En declaraciones a lavozdelsur.es, Tamara niega que el coche obstaculizara el normal paso de vehículos. Hablamos de la zona de carga y descarga situada en la calle Medina, con espacio para varios vehículos y, además, señala que a esa hora “solo había otro coche que, por cierto, no se llevó la grúa”. De otro lado, consultadas por este medio las ordenanzas municipales de circulación, en su capítulo IX (Parada y estacionamiento), artículo 28, viene referido que está prohibido estacionar “en las zonas señalizadas como reserva de carga y descarga de mercancías, durante el horario autorizado para ello”, mientras que en el capítulo XIV (Carga y descarga de mercancías), solo viene referido cómo se deben efectuar dichos procesos.

La zona de carga y descarga objeto de la polémica.

En ninguno de los casos viene reflejado el supuesto, que sí recoge la normativa autonómica y nacional, sobre la autorización en carga y descarga para los usuarios de tarjeta de movilidad reducida. En este sentido, Francisco Zuasti, autor del blog Tododisca, sobre discapacidad y accesibilidad, reconoce que la ordenanza municipal de Jerez “ni prohíbe ni permite este estacionamiento en carga y descarga” ya que “no se especifica en ninguna parte”, si bien entiende que “al no indicar las ordenanzas municipales lo contrario a la normativa de la Junta, prevalece la superior siempre”, es decir, la autonómica. No obstante, Zuasti —que se ha puesto en contacto con Tamara y Jordi al conocer su historia a través de Facebook— afirma que ha preguntado al respecto a la delegación de Movilidad y aún no ha obtenido respuesta alguna.
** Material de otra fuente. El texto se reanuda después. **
(* ===== verification/Field5x52.v ===== *)
(** * Field elements in five 52-bit limbs

    The representation of field_5x52.h with the operations of
    field_5x52_impl.h and the 128-bit products of field_5x52_int128_impl.h.
    [fe] is the struct [secp256k1_fe]; a function that updates its argument in
    place returns the new struct.  [secp256k1_fe_mul_inner] reads [a] into
    locals and never writes an element before its last read of the same index,
    so that [r == a], which the callers use, needs no separate treatment. *)
From S2P Require Import Prelude FieldSpec.

(** ** The representation *)

Record fe := Fe { n0 : Z; n1 : Z; n2 : Z; n3 : Z; n4 : Z }.

Record fe_storage := FeStorage { st0 : Z; st1 : Z; st2 : Z; st3 : Z }.

(** Array access [a->n[i]] and update [r->n[i] = v]. *)
Definition limb (a : fe) (i : Z) : Z :=
  at_ [n0 a; n1 a; n2 a; n3 a; n4 a] i.

Definition set_limb (a : fe) (i v : Z) : fe :=
  let f k x := if i =? k then v else x in
  Fe (f 0 (n0 a)) (f 1 (n1 a)) (f 2 (n2 a)) (f 3 (n3 a)) (f 4 (n4 a)).

(** SECP256K1_FE_CONST: eight 32-bit words spread over the limbs. *)
Definition SECP256K1_FE_CONST (d7 d6 d5 d4 d3 d2 d1 d0 : Z) : fe :=
  Fe (d0 .| ((d1 .& 0xFFFFF) << 32))
     (((d1 >> 20) .| (d2 << 12)) .| ((d3 .& 0xFF) << 44))
     ((d3 >> 8) .| ((d4 .& 0xFFFFFFF) << 24))
     (((d4 >> 28) .| (d5 << 4)) .| ((d6 .& 0xFFFF) << 36))
     ((d6 >> 16) .| (d7 << 16)).

(** The conditions [secp256k1_fe_verify] checks: the magnitude bound and the
    extra condition of a normalised element. *)
Definition secp256k1_fe_verify (normalized : bool) (magnitude : Z) (a : fe) : bool :=
  let m := if normalized then 1 else 2 * magnitude in
  let r := (n0 a <=? u64 (0xFFFFFFFFFFFFF * m))
           && (n1 a <=? u64 (0xFFFFFFFFFFFFF * m))
           && (n2 a <=? u64 (0xFFFFFFFFFFFFF * m))
           && (n3 a <=? u64 (0xFFFFFFFFFFFFF * m))
           && (n4 a <=? u64 (0x0FFFFFFFFFFFF * m))
           && (0 <=? magnitude) && (magnitude <=? 2048) in
  if normalized then
    let r := r && (magnitude <=? 1) in
    if r && (n4 a =? 0x0FFFFFFFFFFFF)
         && (((n3 a .& n2 a) .& n1 a) =? 0xFFFFFFFFFFFFF)
    then r && (n0 a <? 0xFFFFEFFFFFC2F)
    else r
  else r.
Tamara se aferra a que la normativa municipal no prohíbe expresamente el estacionamiento en carga y descarga para vehículos con distintivo visible de personas con movilidad reducida y al hecho de que sí lo permita la autonómica, algo que, señala, se lo explicó al agente del 092 que había en el depósito municipal de vehículos situado en el polígono industrial de El Portal, a lo que éste, “un poco chuleta”, le dijo que “nosotros sabemos mucho de nuestros derechos, pero no de nuestras obligaciones”. Además, Tamara piensa que, directamente, “el de la grúa no vio la tarjeta de minusválido, que la tenía bien visible como era mi obligación”, a lo que la respuesta del agente fue “que me fuera a un juez a contarle esto”.

Ahora, la catalana se ha visto en la obligación de pagar 200 euros de multa más otros 90 por la movilización de la grúa, además del taxi que la trasladó hasta el depósito municipal. “Estamos desamparados, porque el policía tiene siempre la última palabra, pero yo no tengo culpa de que no se sepan la normativa. Si la normativa municipal no está clara, siempre prima la general”. Tamara y su marido, que ya están de vuelta en Barcelona, explican que han escrito a través de Facebook a la alcaldesa, Mamen Sánchez, así como al delegado de Seguridad, Franciso Camas, sin obtener todavía ninguna respuesta de ellos.

Eso sí. Si de algo se queda de esta historia es del apoyo que, afirma, está recibiendo de cientos de personas a través de Facebook tras publicarla en su muro. “No te puedes imaginar la cantidad de gente que me ha escrito por privado dándome las gracias por darle voz a mucha gente que también se ha visto con este problema”. En cuanto a su viaje por el Sur, afirma que “de no haber sido por esto, hubiera sido perfecto. Me ha encantado Jerez y Cádiz. Sois la leche”.